Toxicologic pathology is the art of assessment of potential adverse effects at the tissue level in pre-clinical studies. In the case of biomaterials and medical devices, the toxicologic pathologists assess the safety (biocompatibility) and efficacy (conditions of the use) of the implantable materials. Proper assessment of biocompatibility of biomaterials is of utmost importance, since it helps to determine their safety after implantation in humans. Biomaterial-related toxicity can be attributed to several factors, including for example leachable compounds from the material leading to thrombosis or carcinogenesis, or biodegradation of the material causing changes in its physical and compatibility properties. Evaluation of biocompatibility and biofunctionality involves assessment of cytotoxicity, allergic responses, irritation, inflammation and systemic and chronic toxicity. In many of these assessments, the toxicologic pathologist has an important role in determining product safety and potential toxicity. In this article, we review the special needs for proper toxicologic pathology assessment of biomaterials and degradable polymers. We review common adverse effects expected with biomaterials and describe their pathological picture and their clinical relevance. We also introduce a novel compact MR imaging technology as a tool for assessing biocompatibility and efficacy of implanted biodegradable materials, since it allows for the longitudinal imaging and quantification of inflammation in vivo caused by the device implantation, and enabling general inspection of shape, location and integrity of the device in vivo. Since the MR imaging technique is non-invasive, the effects of the implantable device can be monitored longitudinally in the same animal without perturbation of the pathology.

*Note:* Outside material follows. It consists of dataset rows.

(** * Log Intelligence backend (src/app.py): ingestion, statistics, search

    A shallow embedding of the Flask handlers [upload], [stats] and [search]
    of src/app.py and of the pandas operations they call (pandas 2.x
    behaviour), followed by the properties of the specification that can be
    settled on it.

    Conventions.
    - Text is a [string] of 8-bit characters: the file is decoded with
      [encoding='latin1'], which maps every byte to one character and never
      fails.
    - A DataFrame is an ordered list of named columns of [cell]s; a missing
      value (NaN, NaT, None) is [CNull].
    - The numeric lexers of pandas, the float64 operations, the regular
      expression engine and the sort behind [value_counts] are taken through
      the [Backend] interface; what a statement needs of them is a hypothesis
      of that statement. [reference_backend] is an executable instance for
      the common fragment (decimal literals, metacharacter-free patterns, a
      stable sort), used to evaluate the handlers on concrete files.
    - The tokenizer is modelled on the quote-free fragment: a text without
      double quotes and carriage returns, where a record is one '\n'
      terminated line and a field is a maximal tab-free run. *)

From Stdlib Require Import List String Ascii ZArith QArith Lia Bool Arith.
From Stdlib Require Import Permutation Sorted.
Import ListNotations.

Close Scope Q_scope.
Local Open Scope string_scope.
Local Open Scope list_scope.

(* ------------------------------------------------------------------------- *)
(** ** Strings *)
(* ------------------------------------------------------------------------- *)

Module Str.

Definition tab : ascii := Ascii.ascii_of_nat 9.
Definition nl : ascii := Ascii.ascii_of_nat 10.
Definition cr : ascii := Ascii.ascii_of_nat 13.
Definition space : ascii := Ascii.ascii_of_nat 32.
Definition dquote : ascii := Ascii.ascii_of_nat 34.

(** [s.split(sep)] for a one-character separator: never empty, keeps empty
    fields. *)
Fixpoint split_on (sep : ascii) (s : string) : list string :=
  match s with
  | EmptyString => [EmptyString]
  | String c s' =>
      if Ascii.eqb c sep then EmptyString :: split_on sep s'
      else match split_on sep s' with
           | [] => [String c EmptyString]
           | f :: fs => String c f :: fs
           end
  end.

(** The '\n'-terminated lines of a text; a final line without terminator
    counts when it is not empty. *)
Definition lines (text : string) : list string :=
  match rev (split_on nl text) with
  | EmptyString :: r => rev r
  | _ => split_on nl text
  end.

Definition all_chars (p : ascii -> bool) (s : string) : bool :=
  forallb p (list_ascii_of_string s).

Definition has_char (p : ascii -> bool) (s : string) : bool :=
  existsb p (list_ascii_of_string s).

(** [str.isspace] on the latin-1 range: TAB..CR, FS..US, SPACE, NEL, NBSP. *)
Definition is_py_space (c : ascii) : bool :=
  let n := nat_of_ascii c in
  (((9 <=? n) && (n <=? 13)) || ((28 <=? n) && (n <=? 32))
   || (n =? 133) || (n =? 160))%nat.

Fixpoint lstrip (s : string) : string :=
  match s with
  | EmptyString => EmptyString
  | String c s' => if is_py_space c then lstrip s' else s
  end.

Definition rev_string (s : string) : string :=
  string_of_list_ascii (rev (list_ascii_of_string s)).

(** [s.strip()] *)
Definition strip (s : string) : string :=
  rev_string (lstrip (rev_string (lstrip s))).

(** [s.split()] with no argument: maximal runs of non-whitespace. *)
Fixpoint split_ws_aux (cur : option string) (s : string) : list string :=
  match s with
  | EmptyString => match cur with Some w => [rev_string w] | None => [] end
  | String c s' =>
      if is_py_space c then
        match cur with
        | Some w => rev_string w :: split_ws_aux None s'
        | None => split_ws_aux None s'
        end
      else
        match cur with
        | Some w => split_ws_aux (Some (String c w)) s'
        | None => split_ws_aux (Some (String c EmptyString)) s'
        end
  end.

Definition split_ws (s : string) : list string := split_ws_aux None s.

(** Unicode lower-casing restricted to latin-1: A-Z and the accented
    capitals 0xC0-0xDE except the multiplication sign 0xD7. *)
Definition lower_char (c : ascii) : ascii :=
  let n := nat_of_ascii c in
  if (((65 <=? n) && (n <=? 90))
      || ((192 <=? n) && (n <=? 222) && negb (n =? 215)))%nat
  then ascii_of_nat (n + 32) else c.

Fixpoint lower (s : string) : string :=
  match s with
  | EmptyString => EmptyString
  | String c s' => String (lower_char c) (lower s')
  end.

Fixpoint contains (needle hay : string) : bool :=
  String.prefix needle hay
  || match hay with
     | EmptyString => false
     | String _ hay' => contains needle hay'
     end.

(** Case-insensitive literal containment. *)
Definition icontains (needle hay : string) : bool :=
  contains (lower needle) (lower hay).

Definition digit_char (d : Z) : ascii := ascii_of_nat (48 + Z.to_nat d).

Fixpoint digits_fuel (fuel : nat) (n : Z) (acc : string) : string :=
  match fuel with
  | O => acc
  | S k =>
      let acc' := String (digit_char (n mod 10)%Z) acc in
      if (n <? 10)%Z then acc' else digits_fuel k (n / 10)%Z acc'
  end.

(** [str(n)] for a Python int. *)
Definition of_Z (n : Z) : string :=
  let a := Z.abs n in
  let body := digits_fuel (S (Z.to_nat (Z.log2 a))) a EmptyString in
  if (n <? 0)%Z then String "-" body else body.

(** Zero-padded decimal of width [w], as [%02d] and [%04d]. *)
Fixpoint zeros (n : nat) : string :=
  match n with
  | O => EmptyString
  | S k => String "0" (zeros k)
  end.

Definition pad_left (w : nat) (s : string) : string :=
  zeros (w - String.length s) ++ s.

Definition is_digit (c : ascii) : bool :=
  let n := nat_of_ascii c in ((48 <=? n) && (n <=? 57))%nat.

Fixpoint digits_value (acc : Z) (s : string) : Z :=
  match s with
  | EmptyString => acc
  | String c s' => digits_value (10 * acc + Z.of_nat (nat_of_ascii c - 48))%Z s'
  end.

(** An unsigned run of one or more decimal digits. *)
Definition parse_digits (s : string) : option Z :=
  match s with
  | EmptyString => None
  | _ => if all_chars is_digit s then Some (digits_value 0 s) else None
  end.

(** A decimal integer with an optional sign. *)
Definition parse_signed (s : string) : option Z :=
  match s with
  | String "-" r => option_map Z.opp (parse_digits r)
  | String "+" r => parse_digits r
  | _ => parse_digits s
  end.

End Str.

(* ------------------------------------------------------------------------- *)
(** ** Generic list helpers *)
(* ------------------------------------------------------------------------- *)

Fixpoint all_some {A : Type} (l : list (option A)) : option (list A) :=
  match l with
  | [] => Some []
  | None :: _ => None
  | Some x :: r => option_map (cons x) (all_some r)
  end.
(** * olap-viz: the OLAP engine of [src/lib/olap-utils.ts]

    A shallow embedding of schema inference ([detectDimensions],
    [detectMeasures]), the cube builder ([createOLAPCube]), the aggregation
    engine ([aggregateData]) and the operators ([sliceCube], [diceCube],
    [drillDown], [drillUp], [pivotCube]), followed by the properties of the
    engine.

    Modelling conventions.
    - A JavaScript string is a [string]; [toLowerCase] is the ASCII one.
    - A JavaScript number is a rational [Qc], and there are no infinities.
      Addition is the addition of the host, which rounds ([Number_add]);
      division and comparison are the exact ones.  A field or a coordinate
      may hold [NaN], a constructor of [value]; an operation that may answer
      [NaN] on numbers ([Number], lodash [meanBy]) returns an [option],
      [None] standing for [NaN].
    - [undefined] is the [None] of an [option].
    - An object used as a dictionary is a finite map, or a list of entries in
      property enumeration order where the code enumerates it
      ([Object.keys], [Object.values]).  What a plain object inherits from
      [Object.prototype] is modelled where the operators read or write a
      dictionary by a name taken from the data: the lookup of the children
      in [drillDown] ([children_of]) and the assignment of a parent in the
      product hierarchy ([assign]).
    - What the host provides and the repository does not define (string to
      number and number to string conversion, [Date], the addition of
      numbers) is a [JsHost]. *)

From Stdlib Require Import Ascii String QArith Qcanon Qround.
From stdpp Require Import base option list sorting numbers strings pretty gmap fin_maps.

Local Open Scope string_scope.
Local Open Scope list_scope.

(** ** Strings *)

Module Str.

Definition lower (a : ascii) : ascii :=
  let n := nat_of_ascii a in
  if bool_decide (65 ≤ n ∧ n ≤ 90)%nat then ascii_of_nat (n + 32) else a.

(** [s.toLowerCase()] *)
Fixpoint toLowerCase (s : string) : string :=
  match s with
  | EmptyString => EmptyString
  | String a s' => String (lower a) (toLowerCase s')
  end.

Fixpoint startsWith (s p : string) : bool :=
  match p, s with
  | EmptyString, _ => true
  | String _ _, EmptyString => false
  | String b p', String a s' => bool_decide (a = b) && startsWith s' p'
  end.

(** [s.includes(sub)] *)
Fixpoint includes (s sub : string) : bool :=
  startsWith s sub ||
  match s with
  | EmptyString => false
  | String _ s' => includes s' sub
  end.

(** [s.split(sep)] for a separator of one character: never empty. *)
Fixpoint split (sep : ascii) (s : string) : list string :=
  match s with
  | EmptyString => [EmptyString]
  | String a s' =>
      if bool_decide (a = sep) then EmptyString :: split sep s'
      else match split sep s' with
           | [] => [String a EmptyString]
           | w :: ws => String a w :: ws
           end
  end.

(** [parts.join(sep)] on strings. *)
Fixpoint join (sep : string) (parts : list string) : string :=
  match parts with
  | [] => EmptyString
  | [p] => p
  | p :: ps => p +:+ sep +:+ join sep ps
  end.
(** * haxorport-go-client: a shallow embedding and its properties

    The development follows the Go sources of the client:
    - [GoStrings]    the functions of Go's [strings] and [strconv] packages
                     the client calls (HasPrefix, Contains, ReplaceAll,
                     Split, Atoi);
    - [HTMLRewrite]  the URL rewriting of [Client.HandleHTTPRequestMessage]
                     (internal/infrastructure/transport/client_http.go);
    - [Eff]          calls that return or block for ever;
    - [Auth]         [authService.ValidateToken] and
                     [authService.ValidateTokenWithResponse]
                     (internal/domain/service/auth_service.go);
    - [Session]      the WebSocket session [Client]
                     (internal/infrastructure/transport/client.go);
    - [Registry]     the WebSocket-mode [TunnelRepository]: [Unregister],
                     [HandleData], [handleDataMessage];
    - [Forwarder]    [TunnelRepository.handleConnection] with its sender
                     goroutines, as a transition system;
    - [Direct]       [DirectTunnel.Start]
                     (internal/infrastructure/transport/direct_tunnel.go);
    - [Cmd]          the [tcp] command of the command-line front end.

    Go strings are byte sequences: they are [string] where the code only
    compares or stores them and [list ascii] where it scans them.  What
    the network, the clock and the libraries answer is an argument of the
    operation that asks; what an operation does to the outside is
    recorded in an event list of its state. *)

From Stdlib Require Import ZArith Ascii String DecimalString DecimalPos.
From stdpp Require Import gmap strings list.

Local Open Scope Z_scope.

(** ** Go's [strings] and [strconv] functions used by the client *)

Module GoStrings.

Abbreviation bytes := (list ascii).

Definition B (s : string) : bytes := list_ascii_of_string s.

(** [strings.HasPrefix(s, p)]. *)
Fixpoint HasPrefix (s p : bytes) {struct p} : bool :=
  match p, s with
  | [], _ => true
  | _ :: _, [] => false
  | a :: p', b :: s' => if decide (a = b) then HasPrefix s' p' else false
  end.

(** [strings.Contains(s, sub)]: [sub] occurs in [s] as a contiguous block. *)
Fixpoint Contains (s sub : bytes) : bool :=
  HasPrefix s sub ||
  match s with
  | [] => false
  | _ :: s' => Contains s' sub
  end.

(** The scan of [strings.ReplaceAll] for a non-empty [old]: matches are
    found left to right and do not overlap; [skip] counts the bytes of
    the current match that are still to be dropped. *)
Fixpoint replace_scan (old new s : bytes) (skip : nat) : bytes :=
  match s with
  | [] => []
  | c :: s' =>
      match skip with
      | S k => replace_scan old new s' k
      | O =>
          if HasPrefix s old
          then new ++ replace_scan old new s' (length old - 1)
          else c :: replace_scan old new s' 0
      end
  end.

(** With an empty [old], Go inserts [new] before every character and at
    the end of the string. *)
Fixpoint insert_around (new s : bytes) : bytes :=
  match s with
  | [] => new
  | c :: s' => new ++ c :: insert_around new s'
  end.
Lemma download_file_skip_run u p o w :
  gdown_installed w = true ->
  exists_in (fs w) (PosixPath.abspath (cwd w) (PosixPath.dirname p)) = true ->
  exists_in (fs w) (PosixPath.abspath (cwd w) p) = true ->
  overwrite o = false ->
  download_file (PStr u) (PStr p) o w =
    (Ok (PStr (PosixPath.abspath (cwd w) p)),
     World (fs w) (cwd w) true
       (log w ++
        [EvEnter (PStr u) (PStr p);
         EvExists OutDirSite
           (PosixPath.abspath (cwd w) (PosixPath.dirname p)) (fs w);
         EvExists SkipSite (PosixPath.abspath (cwd w) p) (fs w);
         EvPrint (skip_msg p)])).
Proof.
  intros Hg Hd Ha Hov.
  rewrite (download_file_path _ _ _ _ p) by done. cbv zeta.
  unfold ensure_dir, bind, os_path_exists, ret. cbn [fs emit].
  rewrite Hd. cbn [negb]. rewrite skip_or_transfer_str. cbv zeta.
  cbn [fs emit cwd]. rewrite Ha, Hov. cbn [andb negb].
  unfold emit. cbn [fs cwd gdown_installed log]. rewrite Hg.
  by rewrite <- !app_assoc.
Qed.

Lemma for_each_present o dir items : forall w,
  gdown_installed w = true ->
  overwrite o = false ->
  Forall (present dir w) items ->
  exists l,
    for_each items (fun '(url, output) => download_item o dir url output) w =
      (Ok tt, World (fs w) (cwd w) true (log w ++ l)) /\
    Forall calm l /\ length (calls l) = length items.
Proof.
  induction items as [|[u fn] items IH]; intros w Hg Hov Hall.
  { exists []. simpl. rewrite app_nil_r, <- Hg. by destruct w. }
  apply Forall_cons in Hall as [(Hu & dst & Hdst & Ha & Hd) Hall].
  cbn [fst snd] in *. destruct u as [|b|u|n|l0]; try done.
  rewrite for_each_cons, download_item_run, Hdst.
  rewrite download_file_skip_run by done.
  set (w1 := World _ _ _ _).
  destruct (IH w1) as (l & Hrun & Hcalm & Hlen); [done..|].
  rewrite Hrun. eexists. split.
  - subst w1. cbn [fs cwd log]. by rewrite <- app_assoc.
  - split.
    + apply Forall_app. split; [by repeat constructor|done].
    + rewrite calls_app, length_app, Hlen. done.
Qed.

(** X14: running a batch again downloads nothing: on a machine with
    [gdown], without [overwrite], when every item has a string url and
    its destination and the directory of that are there,
    [download_files] goes through all items, calls neither
    [gdown.download] nor an extraction and leaves the file system as it
    was. *)
Theorem batch_of_present_files urls out_dir fns o w :
  gdown_installed w = true ->
  overwrite o = false ->
  let items := zip urls (filenames_or_none urls fns) in
  Forall (present (dir_or_cwd out_dir w) w) items ->
  fst (download_files urls out_dir fns o w) = Ok tt /\
  fs (snd (download_files urls out_dir fns o w)) = fs w /\
  Forall calm (new_events w (snd (download_files urls out_dir fns o w))) /\
  length (calls (new_events w (snd (download_files urls out_dir fns o w))))
    = length items.
Proof.
  intros Hg Hov items Hall. rewrite download_files_run. fold items.
  destruct (for_each_present o (dir_or_cwd out_dir w) items w Hg Hov Hall)
    as (l & -> & Hcalm & Hlen).
  cbn [fst snd fs]. unfold new_events. cbn [log].
  by rewrite drop_app_length.
Qed.

Lemma calls_for_urls dir cs : forall urls,
  Forall2 (right_call dir) cs (zip urls (repeat PNone (length urls))) ->
  Forall2 (fun c u => exists d s, dir = PStr d /\ u = PStr s /\
             c = (u, PStr (PosixPath.join d (PosixPath.basename s))))
    cs urls.
Proof.
  revert cs. intros cs urls. revert cs.
  induction urls as [|u urls IH]; intros cs Hall; simpl in Hall.
  { inversion Hall. constructor. }
  inversion Hall as [|c item cs' items' (dst & Hdst & Hc) Hrest]; subst.
  constructor; [|by apply IH].
  cbn [fst snd] in Hdst. unfold destination in Hdst.
  destruct dir as [|?|d|?|?]; try done.
  destruct u as [|?|s0|?|?]; try done.
  injection Hdst as <-. by exists d, s0.
Qed.

(** X15: with [filenames=None] nothing is cut off: a batch that ends
    normally has called [download_file] once for every url, in order,
    each a string and each with the join of the directory and its
    basename for output. *)
Theorem batch_without_filenames urls out_dir o w :
  fst (download_files urls out_dir None o w) = Ok tt ->
  Forall2 (fun c u => exists d s,
             dir_or_cwd out_dir w = PStr d /\ u = PStr s /\
             c = (u, PStr (PosixPath.join d (PosixPath.basename s))))
    (calls (new_events w (snd (download_files urls out_dir None o w))))
    urls.
Proof.
  rewrite download_files_run. cbn [filenames_or_none]. intros Hok.
  destruct (for_each_calls o (dir_or_cwd out_dir w)
              (zip urls (repeat PNone (length urls))) w)
    as (n & l & Hg & Hn & Hall & Hfull).
  rewrite (grows_new_events _ _ _ Hg).
  rewrite (Hfull Hok), firstn_all in Hall.
  by apply calls_for_urls.
Qed.
(** C9, as stated, fails: the download button of the minimal preview names
    its file [face-capture-<now>.png], which is neither of the two names of
    the specification. *)
Lemma preview_download_is_not_named_analise_facial :
  ~ (forall (E : Engine) (w : World) (btn : button) (now : N)
            (href : url) (name : string),
        In (Download href name) (trace_of (click E btn now w)) ->
        In name (spec_download_names now)).
Proof.
  intros H.
  specialize (H Samples.engine Samples.preview_shown DownloadBtn
                1700000000000%N 0 "face-capture-1700000000000.png").
  assert (Hin : In (Download 0 "face-capture-1700000000000.png")
                   (trace_of (click Samples.engine DownloadBtn 1700000000000
                                Samples.preview_shown)))
    by (left; reflexivity).
  apply H in Hin. vm_compute in Hin.
  destruct Hin as [Hn | [Hn | []]]; discriminate Hn.
Qed.

(** ** How the combinators run *)

Lemma bind_unfold {A B} (c : Js A) (k : A -> Js B) (w : World) :
  bind c k w
  = match outcome_of (c w) with
    | Return a =>
        let r := k a (world_after (c w)) in
        (outcome_of r, world_after r, trace_of (c w) ++ trace_of r)
    | Throw e => (Throw e, world_after (c w), trace_of (c w))
    end.
Proof.
  unfold bind, outcome_of, world_after, trace_of.
  destruct (c w) as [[[a|e] w1] t1]; cbn; [|reflexivity].
  destruct (k a w1) as [[r w2] t2]. reflexivity.
Qed.

Lemma try_catch_unfold {A} (c : Js A) (h : exn -> Js A) (w : World) :
  try_catch c h w
  = match outcome_of (c w) with
    | Return a => (Return a, world_after (c w), trace_of (c w))
    | Throw e =>
        let r := h e (world_after (c w)) in
        (outcome_of r, world_after r, trace_of (c w) ++ trace_of r)
    end.
Proof.
  unfold try_catch, outcome_of, world_after, trace_of.
  destruct (c w) as [[[a|e] w1] t1]; cbn; [reflexivity|].
  destruct (h e w1) as [[r w2] t2]. reflexivity.
Qed.

Lemma try_finally_unfold {A} (c : Js A) (fin : Js unit) (w : World) :
  try_finally c fin w
  = let r := fin (world_after (c w)) in
    (match outcome_of r with
     | Return _ => outcome_of (c w)
     | Throw e => Throw e
     end,
     world_after r, trace_of (c w) ++ trace_of r).
Proof.
  unfold try_finally, outcome_of, world_after, trace_of.
  destruct (c w) as [[r w1] t1]; cbn.
  destruct (fin w1) as [[[a|e] w2] t2]; reflexivity.
Qed.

toxicologic pathology; histopathology; MRI; safety assessment
Toxicologic pathology involves evaluation of biological tissues for adverse effects, and is especially important in pre-clinical studies. When biomaterials and medical devices are implanted in tissues, the toxicologic pathologists are responsible for evaluating the safety (biocompatibility) and efficacy (conditions of the use) of the implantable materials. The term “biocompatibility” encompasses a broad spectrum of biological notions. In addition to referring to the fact that the biomaterial should lack cytotoxicity, it also relates to its biofunctionality, or its ability to support cell–biomaterial interactions in the tissue milieu where the biomaterial is applied.
The perfect biomaterial preferentially should be prepared from a polymer which has the following characteristics:
• Does not cause an inflammatory reaction
• Is metabolized without leaving traces after accomplishing its goal
• Processed with ease to its final form
• Has long shelf life
• Sterilized easily
Appropriate inspection of biocompatibility of biomaterials is of utmost significance, since it allows to estimate their safety and function after implantation in humans. This is especially true for biomaterials, considering the fact that they are implanted in humans for long periods and reside in close contact with biological tissues. Biocompatibility of biomaterials depends on various parameters, which can be divided into internal (the material itself) and external (the host) parameters. These factors which define biocompatibility are summarized in Table 1.
Many factors can lead to biomaterial-related toxicity, which include for example thrombosis or carcinogenesis induced by leachable compounds from the material, or biodegradation of the material which alters its physical and compatibility characteristics. Additional factors such as immunologic reactions of the host or accidental introduction of biofilms also play a major role in toxicity of biomaterials.
Unfortunately, toxicity evaluation of biomaterials is a complex process, which involves both in vitro and in vivo methods. In vitro cell culture tests, usually involving permanent cell lines, are often applied to screen for the biocompatibility of a compound. The International Organization of Standardization (ISO) 10993 provides a series of standards for assessing biocompatibility of medical devices. These standards are presented in 20 different parts, which can be accessed in the following web address: http://www.iso.org/iso/home.
The process of biocompatibility and biofunctionality evaluation usually involves assessment of cytotoxicity, allergic responses, irritation, inflammation and systemic and chronic toxicity. In many of these assessments, the toxicologic pathologist has an important role.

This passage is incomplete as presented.